Model notation recap
- Baseline linear model: \(Y_i = \beta_0 + \mathbf{x}_i^\top \boldsymbol\beta + \varepsilon_i\), \(\varepsilon_i \sim \text{i.i.d. }(0, \sigma^2)\).
- Binary–binary interaction (e.g., gender × urban): \(Y_i = \beta_0 + \beta_1 \text{Female}_i + \beta_2 \text{Urban}_i + \beta_3 (\text{Female}_i \times \text{Urban}_i) + \dots\).
- \(\beta_3\) is the difference-in-differences: the extra gap between women and men when Urban = 1 minus the gap when Urban = 0.
- Binary–continuous interaction (gender × age): slope for age becomes \(\beta_{\text{age}} + \beta_{\text{age} \times \text{female}} \cdot \text{Female}_i\); draw ribbons to see how slopes differ across groups.
- Three-way interaction (gender × age × country): the age slope is country- and gender-specific: \(\partial Y / \partial \text{age} = \beta_{\text{age}} + \beta_{\text{age}\times g} g + \beta_{\text{age}\times c} c + \beta_{\text{age}\times g \times c} g c\).
library(dplyr)
library(ggplot2)
library(broom)
library(purrr)
library(tidyr)
source("R/clean_ess.R")
ess <- clean_ess()
# Fit once and reuse
m0 <- lm(ppltrst ~ agea + gender + news_days + country, data = ess)
m1 <- lm(ppltrst ~ gender * urban + agea + news_days + country, data = ess)

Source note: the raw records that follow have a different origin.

(* ===== verification/FilterSpec.v ===== *)
(** * Filters: what the parser guarantees and what a filter means

    Parsing terminates within its depth limit and only gives expressions that
    matching is defined on; together with MatchExpr.v: an accepted filter decides,
    for every message, whether the message satisfies it. *)

From S2P Require Import Prelude StdMap Bytes Oid Doubles Bson BsonCompare FieldRef ElementPath MatchExpr MatchSpec MatchParser.

(** ** Outcomes of parsing *)

(** A value with [P], a rejection, or an exception of the code. *)
Definition pspec {A} (r : parsed A) (P : A → Prop) : Prop :=
  match r with
  | Ok (Good a) => P a
  | Ok (NotOK _ _) => True
  | Throw e => e ≠ OutOfFuel
  end.

Lemma pspec_ret {A} (a : A) (P : A → Prop) : P a → pspec (mret a) P.
Proof. done. Qed.

Lemma pspec_bad {A} m (P : A → Prop) : pspec (bad m) P.
Proof. done. Qed.

Lemma pspec_bind {A B} (m : parsed A) (f : A → parsed B) P Q :
  pspec m P → (∀ a, P a → pspec (f a) Q) → pspec (m ≫= f) Q.
Proof. unfold pspec, mbind, parsed_bind. intros Hm Hf. destruct m as [[a|]|]; [by apply Hf|done|done]. Qed.

Lemma pspec_mono {A} (r : parsed A) (P Q : A → Prop) : pspec r P → (∀ a, P a → Q a) → pspec r Q.
Proof. unfold pspec. intros Hr Hi. destruct r as [[]|]; [by apply Hi|done|done]. Qed.

Lemma pspec_lift {A} (r : res A) (P : A → Prop) :
  r ≠ Throw OutOfFuel → (∀ a, r = Ok a → P a) → pspec (lift_res r) P.
Proof. unfold pspec, lift_res. destruct r; simpl; [auto|]. intros He _ ->. done. Qed.

Create HintDb parser.
#[export] Hint Resolve pspec_bad pspec_ret : parser.

(** One step of a proof about the parser. *)
Ltac pstep :=
  match goal with
  | |- pspec (bad _) _ => apply pspec_bad
  | |- pspec (mret _) _ => apply pspec_ret
  | |- pspec (if ?b then _ else _) _ => destruct b eqn:?
  | |- pspec (match ?x with _ => _ end) _ => destruct x eqn:?
  end.

Lemma cast_int_fuel w z : cast_int w z ≠ Throw OutOfFuel.
Proof. unfold cast_int. repeat case_match; congruence. Qed.

Lemma numberInt_fuel e : numberInt e ≠ Throw OutOfFuel.
Proof. unfold numberInt. destruct e.2; try done. apply cast_int_fuel. Qed.

Lemma pspec_numberInt e : pspec (lift_res (numberInt e)) (λ _, True).
Proof. by apply pspec_lift; [apply numberInt_fuel|]. Qed.

(** The parser gives a safe expression. *)
Abbreviation safe_spec r := (pspec r (λ e, safe e = true)).

Section leaves.
Context `{ParserEnv}.

Lemma comparison_safe t name e : tame e.2 = true → safe_spec (comparison_init t name e).
Proof.
  intros Ht. unfold comparison_init. do 3 (try pstep). simpl. by rewrite tame_no_timestamp.
Qed.

Lemma parseComparison_safe t name e : tame e.2 = true → safe_spec (parseComparison name t e).
Proof. intros Ht. unfold parseComparison. pstep; [pstep|]. by apply comparison_safe. Qed.

Lemma regex_init_any p r f : pspec (regex_init p r f) (λ _, True).
Proof. unfold regex_init. by repeat pstep. Qed.

Lemma regex_init_elem_any p e : pspec (regex_init_elem p e) (λ _, True).
Proof. unfold regex_init_elem. pstep; try pstep. apply regex_init_any. Qed.

Lemma parseRegexElement_safe name e : safe_spec (parseRegexElement name e).
Proof.
  unfold parseRegexElement. pstep; try pstep. eapply pspec_bind; [apply regex_init_any|]. intros. by pstep.
Qed.

Lemma regex_document_any doc r o : pspec (regex_document_loop doc r o) (λ _, True).
Proof.
  revert r o. induction doc as [|e doc IH]; intros r o; cbn [regex_document_loop]; [by pstep|].
  repeat first [apply IH | pstep].
Qed.

Lemma parseRegexDocument_safe name doc : safe_spec (parseRegexDocument name doc).
Proof.
  unfold parseRegexDocument. eapply pspec_bind; [apply regex_document_any|]. intros ? _.
  eapply pspec_bind; [apply regex_init_any|]. intros. by pstep.
Qed.

Lemma parseMOD_safe name e : safe_spec (parseMOD name e).
Proof.
  unfold parseMOD. repeat pstep.
  eapply pspec_bind; [apply pspec_numberInt|]. intros d _.
  eapply pspec_bind; [apply pspec_numberInt|]. intros r _.
  unfold mod_init. repeat pstep. simpl. by apply negb_true_iff.
Qed.

Lemma set_insert_spec e s : has_timestamp e.2 = false →
  Forall (λ x : BSONElement, has_timestamp x.2 = false) s →
  ∃ s', BSONElementSet_insert e s = Ok s' ∧ Forall (λ x : BSONElement, has_timestamp x.2 = false) s'.
Proof.
  intros He. induction 1 as [|x s Hx Hs (s' & IH & Hs')]; cbn [BSONElementSet_insert]; [eauto|].
  destruct (elem_ltb_Ok x e He) as [[] ->]; cbn [mbind res_bind].
  - rewrite IH. cbn [mbind res_bind]. eauto.
  - destruct (elem_ltb_Ok e x Hx) as [[] ->]; cbn [mbind res_bind]; eauto.
Qed.

Definition entries_ok (s : ArrayFilterEntries) : Prop :=
  Forall (λ x : BSONElement, has_timestamp x.2 = false) (equalities s).

Lemma addEquality_ok s e : entries_ok s → tame e.2 = true → pspec (addEquality s e) entries_ok.
Proof.
  intros Hs Ht. destruct (set_insert_spec e _ (tame_no_timestamp _ Ht) Hs) as (s' & Hi & Hs').
  assert (∀ b c, pspec (eqs ← lift_res (BSONElementSet_insert e (equalities s));
                        mret (mkEntries b c eqs (regexes s))) entries_ok) as Hc.
  { intros b c. eapply pspec_bind; [apply (pspec_lift _ (λ x, x = s')); congruence|]. intros ? ->. by pstep. }
  unfold addEquality. destruct e.2; try apply Hc; pstep.
Qed.

Lemma parseArrayFilterEntries_ok s arr : entries_ok s → tame (VArray arr) = true →
  pspec (parseArrayFilterEntries s arr) entries_ok.
Proof.
  revert s. induction arr as [|e arr IH]; intros s Hs Ht; cbn [parseArrayFilterEntries]; [by pstep|].
  pose proof (tame_array _ e Ht ltac:(by left)) as He.
  assert (tame (VArray arr) = true) as Ha by (simpl in Ht; by apply andb_true_iff in Ht as [_ ?]).
  pstep; [pstep|]. eapply (pspec_bind _ _ entries_ok); [|intros; by apply IH].
  pose proof (addEquality_ok s e Hs He) as Hadd. pstep; try apply Hadd. eapply pspec_bind; [apply regex_init_elem_any|]. intros. by pstep.
Qed.

Lemma parseIn_safe name e m : tame e.2 = true → safe_spec (parseIn name e m).
Proof.
  intros Ht. unfold parseIn. destruct e.2 eqn:He; try apply pspec_bad.
  eapply pspec_bind; [by apply parseArrayFilterEntries_ok; [constructor|]|]. intros s Hs. pstep. simpl.
  apply forallb_forall. intros x Hx%list_elem_of_In. apply negb_true_iff. by eapply (proj1 (Forall_forall _ _) Hs).
Qed.

Lemma parseSize_safe name e : safe_spec (parseSize name e).
Proof.
  unfold parseSize. repeat pstep; try done;
    (eapply pspec_bind; [apply pspec_numberInt|]; intros; by pstep).
Qed.

Lemma parseType_safe name e : safe_spec (parseType name e).
Proof.
  unfold parseType. pstep; [pstep|].
  eapply pspec_bind; [apply pspec_numberInt|]; intros; by pstep.
Qed.

Lemma parseExists_safe name e : safe_spec (parseExists name e).
Proof. unfold parseExists. pstep; pstep. by case_match. Qed.
End leaves.

#[export] Hint Resolve comparison_safe parseComparison_safe parseRegexElement_safe parseRegexDocument_safe
  parseMOD_safe parseIn_safe parseSize_safe parseType_safe parseExists_safe : parser.

(** ** Trees *)

(** The callbacks end: what they give or throw is theirs. *)
Class ParserLaws `{ParserEnv} : Prop := {
  parser_match_laws :: MatchEnvLaws;
  GeoCallback_ends name op o : GeoCallback name op o ≠ Throw OutOfFuel;
  WhereCallback_ends e : WhereCallback e ≠ Throw OutOfFuel;
  TextCallback_ends o : TextCallback o ≠ Throw OutOfFuel
}.

Lemma pspec_any {A} (r : parsed A) : r ≠ Throw OutOfFuel → pspec r (λ _, True).
Proof. unfold pspec. destruct r as [[]|]; [done|done|congruence]. Qed.

Section trees.
Context `{ParserLaws}.

Abbreviation safes l := (forallb safe l = true).

Lemma safes_snoc l e : safes l → safe e = true → safes (l ++ [e]).
Proof. intros Hl He. rewrite forallb_app. simpl. by rewrite Hl, He. Qed.

Lemma tame_first o : tame (VObject o) = true → tame (firstElement o).2 = true.
Proof. destruct o as [|e o]; [done|]. intros Ho. eapply tame_object; [done|by left]. Qed.
(** One child is left: it was at an end. *)
Lemma pruned_one : live_count tb' = 1 →
  (i = 0%nat ∧ tb' !! (length tb - 1)%nat = Some (Some last) ∧
     left_with (TNode v (m + (len - 1)) 1 1 (LNode (Some last)))) ∨
  (i = (length tb - 1)%nat ∧ i ≠ 0%nat ∧ tb' !! 0%nat = Some (Some first) ∧
     left_with (TNode v m 1 1 (LNode (Some first)))).
Proof.
  intros H1. pose proof pruned_length as Hlen. unfold left_with, len.
  destruct (decide (i = 0%nat)) as [Hi0|Hi0].
  - left. assert (tb' !! (length tb - 1)%nat = Some (Some last)) as Hl by (apply pruned_keeps; [lia|done]).
    do 2 (split; [done|]). replace (Z.of_nat (length tb) - 1) with (Z.of_nat (length tb - 1)) by lia.
    apply shape_single; [done|by rewrite Hlen|done|done].
  - assert (tb' !! 0%nat = Some (Some first)) as Hf by (apply pruned_keeps; [lia|done]).
    right. destruct (decide (i = (length tb - 1)%nat)) as [Hil|Hil].
    + do 3 (split; [done|]). pose proof (shape_single v m tb' 0 first Hm) as Hs.
      rewrite Z.add_0_r in Hs. apply Hs; [by rewrite Hlen|done|done].
    + exfalso. pose proof (live_count_two tb' 0 (length tb - 1) first last Hf) as Ht.
      rewrite pruned_keeps with (x := last) in Ht by done. specialize (Ht eq_refl). lia.
Qed.

(** The first child was taken out of three or more. *)
Lemma pruned_left : i = 0%nat → live_count tb' ≠ 1 → ∃ j : nat, (0 < j < length tb)%nat ∧
  first_live id (seqZ 1 (len - 1)) tb' = Ok (Some (Z.of_nat j)) ∧
  left_with (TNode v (m + Z.of_nat j) (Z.of_nat (length tb - j)) (live_count tb')
    (LTable (take (length tb - j) (drop j tb')))).
Proof.
  intros Hi0 H1. pose proof pruned_length as Hlen. destruct pruned_live as [Hl Hl'].
  assert (tb' !! (length tb - 1)%nat = Some (Some last)) as Hlast' by (apply pruned_keeps; [lia|done]).
  destruct (first_live_spec id 1 (len - 1) tb') as ([j|] & Hr & Hsp); unfold id in *; [lia| |].
  - destruct Hsp as (Hj & [x Hx] & Hno). exists (Z.to_nat j). split; [lia|].
    split; [by rewrite Z2Nat.id by lia|].
    eapply shape_window; [lia| |lia|lia| |done|].
    + by rewrite Hlen.
    + intros k [Hk|Hk]; [|by rewrite lookup_ge_None_2 by lia].
      destruct (decide (k = i)) as [->|]; [apply pruned_at|].
      specialize (Hno (Z.of_nat k)). rewrite Nat2Z.id in Hno. apply Hno. lia.
    + rewrite <-Hlast'. f_equal. lia.
  - specialize (Hsp (len - 1)). replace (Z.to_nat (len - 1)) with (length tb - 1)%nat in Hsp by lia.
    rewrite Hlast' in Hsp. simpl in Hsp. specialize (Hsp ltac:(lia)). done.
Qed.

(** The last child was taken out of three or more. *)
Lemma pruned_right : i = (length tb - 1)%nat → live_count tb' ≠ 1 → ∃ j : nat, (0 < j < length tb)%nat ∧
  first_live (λ i, len - 1 - i) (seqZ 1 (len - 1)) tb' = Ok (Some (Z.of_nat j)) ∧
  left_with (TNode v m (Z.of_nat (length tb - j)) (live_count tb') (LTable (take (length tb - j) tb'))).
Proof.
  intros Hi0 H1. pose proof pruned_length as Hlen. destruct pruned_live as [Hl Hl'].
  assert (tb' !! 0%nat = Some (Some first)) as Hf' by (apply pruned_keeps; [lia|done]).
  destruct (first_live_spec (λ i, len - 1 - i) 1 (len - 1) tb') as ([j|] & Hr & Hsp); [lia| |].
  - destruct Hsp as (Hj & [x Hx] & Hno). exists (Z.to_nat j). split; [lia|].
    split; [by rewrite Z2Nat.id by lia|].
    pose proof (shape_window v m tb' 0 (length tb - Z.to_nat j) first x) as Hw.
    rewrite Z.add_0_r, drop_0 in Hw. apply Hw; [lia|by rewrite Hlen|lia|lia| |done|].
    + intros k [Hk|Hk]; [lia|]. destruct (decide (k = i)) as [->|]; [apply pruned_at|].
      destruct (decide (k < length tb)%nat); [|by rewrite lookup_ge_None_2 by lia].
      specialize (Hno (len - 1 - Z.of_nat k)).
      replace (Z.to_nat (len - 1 - (len - 1 - Z.of_nat k))) with k in Hno by lia. apply Hno. lia.
    + rewrite <-Hx. f_equal. lia.
  - specialize (Hsp (len - 1)). replace (Z.to_nat (len - 1 - (len - 1))) with 0%nat in Hsp by lia.
    rewrite Hf' in Hsp. simpl in Hsp. specialize (Hsp ltac:(lia)). done.
Qed.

m2 <- lm(ppltrst ~ gender * agea + news_days + country, data = ess)
m3 <- lm(ppltrst ~ agea * news_days + gender + country, data = ess)
m4 <- lm(ppltrst ~ gender * agea * country + news_days, data = ess)
# Predicted values for plots (simple grids)
nd1 <- expand.grid(
urban = c("Urban", "Non-urban"),
gender = c("Male", "Female"),
agea = mean(ess$agea, na.rm = TRUE),
news_days = mean(ess$news_days, na.rm = TRUE),
country = "GB"
)
pred1 <- predict(m1, newdata = nd1, se.fit = TRUE)
nd1$fit <- pred1$fit
nd1$lo <- pred1$fit - 1.96 * pred1$se.fit
nd1$hi <- pred1$fit + 1.96 * pred1$se.fit
int_plot1 <- ggplot(nd1, aes(x = urban, y = fit, fill = gender)) +
geom_col(position = position_dodge(width = 0.6), width = 0.5) +
geom_errorbar(aes(ymin = lo, ymax = hi), position = position_dodge(width = 0.6), width = 0.2) +
labs(y = "Predicted social trust", x = "Residential area") +
theme_minimal()
age_seq <- seq(min(ess$agea, na.rm = TRUE), max(ess$agea, na.rm = TRUE), length.out = 60)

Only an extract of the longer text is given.